PROBLEM REQUIREMENTS
In the listing below, find the line containing "hit, bytes) ∧" and the line containing "destruct (ir_is_injection _)". Repeat exactly those two lines and every line between them, nothing more.

DATA

(* ===== verification/PreExec.v ===== *)
(** * Scanning scripts before they run (nemesis-security/src/preexec.rs)

    The words of a command line that name scripts are resolved to files, whose text
    goes through the injection detector.  The file system is a function from paths to
    bytes, the home directory comes from the environment.  Paths are those of Unix;
    on Windows a drive letter makes a path absolute too. *)
From Stdlib Require Import QArith.
From S2P Require Import Prelude RustStr Utils Utf8 Regex F64 Classifier Json Injection.
Local Open Scope nat_scope.
Local Open Scope nb_scope.

(** ** Constants *)

Definition MAX_SCRIPTS_PER_COMMAND : nat := 8.
Definition SNIFF_BYTES : N := (8 * 1024)%N.
Definition MAX_SCAN_BYTES : N := (512 * 1024)%N.

Definition SCRIPT_EXTENSIONS : list string :=
  ["sh"; "bash"; "zsh"; "ksh"; "ash"; "ps1"; "psm1"; "psd1"; "py"; "pyw"; "rb"; "pl"; "pm"; "js";
   "mjs"; "cjs"; "ts"]%string.

(** ** Words *)

Definition tokenize (command : str) : list str :=
  trim_matches (λ c, N.eqb c c_dquote || N.eqb c c_squote) <$> split_whitespace command.

Definition is_sep (c : char) : bool := N.eqb c c_slash || N.eqb c c_backslash.

(** [rsplit(['/', '\\']).next()]. *)
Definition last_segment (token : str) : str := default [] (last (split_on is_sep token)).

(** [rfind('.')], then what follows. *)
Fixpoint after_last_dot (s : str) : option (nat * str) :=
  match s with
  | [] => None
  | c :: s => match after_last_dot s with
              | Some (i, e) => Some (S i, e)
              | None => if N.eqb c c_dot then Some (0, s) else None
              end
  end.

Definition has_any_extension (token : str) : bool :=
  match after_last_dot (last_segment token) with
  | Some (S _, _) => true
  | _ => false
  end.

Definition has_script_extension (token : str) : bool :=
  match after_last_dot (last_segment token) with
  | Some (_, ext) => existsb (λ e, (ascii_lower <$> ext) =? lit e) SCRIPT_EXTENSIONS
  | None => false
  end.

Definition structure_chars : list char := lit ";|&<>(){}$`*?".

Definition is_script_candidate (token : str) : bool :=
  if negb (nonempty token) || starts_with [c_dash] token || contains (lit "://") token
     || existsb (λ c, bool_decide (c ∈ structure_chars)) token
  then false
  else if has_script_extension token then true
  else (starts_with (lit "./") token || starts_with (lit "../") token || contains_char c_slash token)
       && negb (has_any_extension token).

(** ** The scanner *)

Record PreExecHit := mkHit {
  hi_script : str;
  hi_score : Q;
  hi_level : str;
  hi_matched : list str;
}.

Record PreExecScanner := mkPreExec {
  px_detector : Detector;
  px_workspace_root : str;
}.

(** What the scan sees of its surroundings: the variables [USERPROFILE] and [HOME],
    and the files. *)
Record PreExecEnv := mkPreExecEnv {
  pe_userprofile : option str;
  pe_home : option str;
  pe_read : str → option (list N);
}.

(** [trim_start_matches("./")]. *)
Fixpoint trim_dot_slash (s : str) : str :=
  match s with
  | a :: b :: s' => if N.eqb a c_dot && N.eqb b c_slash then trim_dot_slash s' else s
  | _ => s
  end.

Definition resolve (env : PreExecEnv) (p : PreExecScanner) (token : str) : option str :=
  let t := replace_char c_backslash [c_slash] token in
  match strip_prefix (lit "~/") t with
  | Some rest =>
      home ← or_else (pe_userprofile env) (pe_home env);
      if nonempty home then Some (trim_end_matches is_sep home ++ [c_slash] ++ rest) else None
  | None =>
      if starts_with [c_slash] t then Some t
      else
        let root := px_workspace_root p in
        if nonempty root
        then Some (trim_end_matches is_sep root ++ [c_slash] ++ trim_dot_slash t)
        else None
  end.

(** The bytes of a file that count as a script: not empty, no NUL at the beginning, and
    a first line that names an interpreter when the name has no extension. *)
Definition is_script (token : str) (bytes : list N) : bool :=
  let sniff := take (N.to_nat SNIFF_BYTES) bytes in
  match bytes with
  | [] => false
  | _ => negb (existsb (N.eqb 0) sniff)
         && (has_script_extension token || starts_with (lit "#!") sniff)
  end.

(** The text that is analysed. *)
Definition script_text (bytes : list N) : str := from_utf8_lossy (take (N.to_nat MAX_SCAN_BYTES) bytes).

(** The limits are large numbers: unfold them last. *)
Strategy 100 [script_text is_script MAX_SCAN_BYTES SNIFF_BYTES].

(** The script a word names, with its bytes. *)
Definition script_of (env : PreExecEnv) (p : PreExecScanner) (token : str) : option (str * list N) :=
  if is_script_candidate token then
    path ← resolve env p token;
    bytes ← pe_read env path;
    if is_script token bytes then Some (path, bytes) else None
  else None.

Section Scan.
Context {UC : Unicode} {FL : Float} {DS : DebugStr} `{HashOrder} `{RegexFind}.

Definition preexec_new (threshold : Q) : PreExecScanner :=
  mkPreExec (detector_new (mkInjConfig true threshold MAX_SCAN_BYTES false)) [].

Definition set_workspace_root (p : PreExecScanner) (root : str) : PreExecScanner :=
  mkPreExec (px_detector p) (trim root).

Definition inspect (p : PreExecScanner) (path : str) (bytes : list N) : option PreExecHit :=
  let result := analyze (px_detector p) (script_text bytes) in
  if ir_is_injection result
  then Some (mkHit path (ir_score result) (ir_level result) (ir_matched_patterns result))
  else None.

(** The loop over the words; [scanned] counts the scripts read. *)
Fixpoint scan_go (env : PreExecEnv) (p : PreExecScanner) (scanned : nat) (tokens : list str)
    : option PreExecHit :=
  match tokens with
  | [] => None
  | token :: tokens =>
      if MAX_SCRIPTS_PER_COMMAND <=? scanned then None
      else
        match script_of env p token with
        | None => scan_go env p scanned tokens
        | Some (path, bytes) =>
            match inspect p path bytes with
            | Some hit => Some hit
            | None => scan_go env p (S scanned) tokens
            end
        end
  end.

Definition scan (env : PreExecEnv) (p : PreExecScanner) (command : str) : option PreExecHit :=
  scan_go env p 0 (tokenize command).

(** ** Lemmas *)

Lemma scan_go_spec env p scanned tokens :
  scan_go env p scanned tokens =
  first_some (λ pb, inspect p (fst pb) (snd pb))
    (take (MAX_SCRIPTS_PER_COMMAND - scanned) (omap (script_of env p) tokens)).
Proof.
  revert scanned. induction tokens as [|token tokens IH]; intros scanned; cbn [scan_go omap list_omap].
  { by rewrite take_nil. }
  destruct (Nat.leb_spec MAX_SCRIPTS_PER_COMMAND scanned) as [Hle|Hlt].
  { by replace (MAX_SCRIPTS_PER_COMMAND - scanned) with 0 by lia. }
  destruct (script_of env p token) as [[path bytes]|]; [|apply IH].
  destruct (MAX_SCRIPTS_PER_COMMAND - scanned) as [|k] eqn:E; [lia|]. cbn [take first_some fst snd].
  destruct (inspect p path bytes) as [hit|]; [done|]. cbn [or_else]. rewrite IH.
  by replace (MAX_SCRIPTS_PER_COMMAND - S scanned) with k by lia.
Qed.

(** ** Properties *)

(** Also: the scan of a command line is the verdict on the first flagged one of the
    first eight scripts that its words name. *)
Theorem scan_exact env p command :
  scan env p command =
  first_some (λ pb, inspect p (fst pb) (snd pb))
    (take MAX_SCRIPTS_PER_COMMAND (omap (script_of env p) (tokenize command))) ∧
  ∀ hit, scan env p command = Some hit →
    ∃ token bytes, token ∈ tokenize command ∧ script_of env p token = Some (hi_script hit, bytes) ∧
      ir_is_injection (analyze (px_detector p) (script_text bytes)) = true.
Proof.
  assert (scan env p command = first_some (λ pb, inspect p (fst pb) (snd pb))
    (take MAX_SCRIPTS_PER_COMMAND (omap (script_of env p) (tokenize command)))) as E
    by apply (scan_go_spec env p 0).
  split; [done|]. intros hit. rewrite E. intros ([path bytes] & Hin & Hi)%first_some_Some.
  cbn [fst snd] in Hi. unfold inspect in Hi.
  destruct (ir_is_injection _) eqn:Ei; [|done]. injection Hi as <-.
  apply elem_of_take in Hin as (i & Hin & _). apply list_elem_of_lookup_2, list_elem_of_omap in Hin as (token & Ht & Hs).
  by exists token, bytes.
Qed.

Local Open Scope N_scope.

Lemma byte_len_ascii_eq s : is_ascii s = true → byte_len s = length s.
Proof.
  unfold is_ascii, byte_len. induction s as [|c s IH]; [done|]. cbn. intros [Hc Hs]%andb_true_iff.
  rewrite (IH Hs). unfold len_utf8. unfold is_ascii_char in Hc. by rewrite Hc.
Qed.

(** Observed: a long script is not cut but skipped when the cut falls into a character:
    the half character becomes one of three bytes, and the text is over the limit of
    the detector, which flags nothing then, whatever the script says. *)
Theorem cut_character_hides threshold root body c rest path :
  is_ascii body = true → length body = N.to_nat (MAX_SCAN_BYTES - 1) → 128 <= c → scalar c →
  let p := set_workspace_root (preexec_new threshold) root in
  inspect p path (as_bytes (body ++ c :: rest)) = None.
Proof.
  intros Hb Hl Hc Hs. cbn zeta. unfold inspect.
  destruct (lossy_cut c Hc Hs) as (b & t & Hu & Hr).
  assert (as_bytes (body ++ c :: rest) = body ++ b :: (t ++ as_bytes rest)) as E.
  { rewrite <- (as_bytes_ascii body Hb) at 2. unfold as_bytes. rewrite fmap_app, join_app.
    f_equal. cbn [fmap list_fmap mjoin list_join]. by rewrite Hu. }
  assert (script_text (as_bytes (body ++ c :: rest)) = body ++ [REPLACEMENT]) as ->.
  { unfold script_text. rewrite E.
    replace (N.to_nat MAX_SCAN_BYTES) with (length body + 1)%nat by (rewrite Hl; unfold MAX_SCAN_BYTES; lia).
    rewrite take_app_add.
    change (take 1 (b :: t ++ as_bytes rest)) with [b]. by rewrite (lossy_ascii body [b] Hb), Hr. }
  rewrite analyze_oversize; [reflexivity|].
  rewrite byte_len_app, byte_len_ascii_eq, Hl by done. change (byte_len [REPLACEMENT]) with 3%nat.
  cbn [px_detector set_workspace_root preexec_new detector_new dt_config ij_max_input_length].
  rewrite Nat2N.inj_add, N2Nat.id. change (N.of_nat 3) with 3. unfold MAX_SCAN_BYTES. lia.
Qed.
End Scan.

(** ** Witnesses *)

#[local] Existing Instances ascii_unicode exact_float toy_debug map_order literal_engine literal_find.

Lemma replicate_ascii n c : is_ascii_char c = true → is_ascii (replicate n c) = true.
Proof. intros Hc. induction n as [|n IH]; [done|]. cbn. by rewrite Hc. Qed.

Lemma cut_character_hides_witness :
  let body := replicate (N.to_nat (MAX_SCAN_BYTES - 1)) (ch "a") in
  is_ascii body = true ∧ length body = N.to_nat (MAX_SCAN_BYTES - 1) ∧
  inspect (set_workspace_root (preexec_new (f100 70)) (lit "/w")) (lit "/w/x.sh") (as_bytes (body ++ 233%N :: []))
  = None.
Proof.
  cbn zeta. set (n := N.to_nat (MAX_SCAN_BYTES - 1)).
  assert (is_ascii (replicate n (ch "a")) = true) as Ha by (apply replicate_ascii; reflexivity).
  assert (length (replicate n (ch "a")) = n) as Hl by apply length_replicate.
  split; [exact Ha|]. split; [exact Hl|].
  apply (cut_character_hides (f100 70) (lit "/w") (replicate n (ch "a")) 233%N [] (lit "/w/x.sh") Ha Hl);
    [lia|apply (bool_decide_unpack _); vm_compute; exact I].
Defined.

(** A script of two words, the second of which names a file. *)
Definition demo_env : PreExecEnv :=
  mkPreExecEnv None (Some (lit "/home/u")) (λ path, if path =? lit "/w/run.sh" then Some (lit "#!/bin/sh") else None).

Example demo_resolve :
  script_of demo_env (set_workspace_root (preexec_new (f100 70)) (lit "/w/")) (lit "./run.sh")
  = Some (lit "/w/run.sh", lit "#!/bin/sh") ∧
  omap (script_of demo_env (set_workspace_root (preexec_new (f100 70)) (lit "/w"))) (tokenize (lit "bash 'run.sh' -x"))
  = [(lit "/w/run.sh", lit "#!/bin/sh")] ∧
  tokenize (lit "bash 'my run.sh'") = [lit "bash"; lit "my"; lit "run.sh"].
Proof. split_and!; vm_compute; reflexivity. Qed.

ANSWER FOR THE TASK
    ∃ token bytes, token ∈ tokenize command ∧ script_of env p token = Some (hi_script hit, bytes) ∧
      ir_is_injection (analyze (px_detector p) (script_text bytes)) = true.
Proof.
  assert (scan env p command = first_some (λ pb, inspect p (fst pb) (snd pb))
    (take MAX_SCRIPTS_PER_COMMAND (omap (script_of env p) (tokenize command)))) as E
    by apply (scan_go_spec env p 0).
  split; [done|]. intros hit. rewrite E. intros ([path bytes] & Hin & Hi)%first_some_Some.
  cbn [fst snd] in Hi. unfold inspect in Hi.
  destruct (ir_is_injection _) eqn:Ei; [|done]. injection Hi as <-.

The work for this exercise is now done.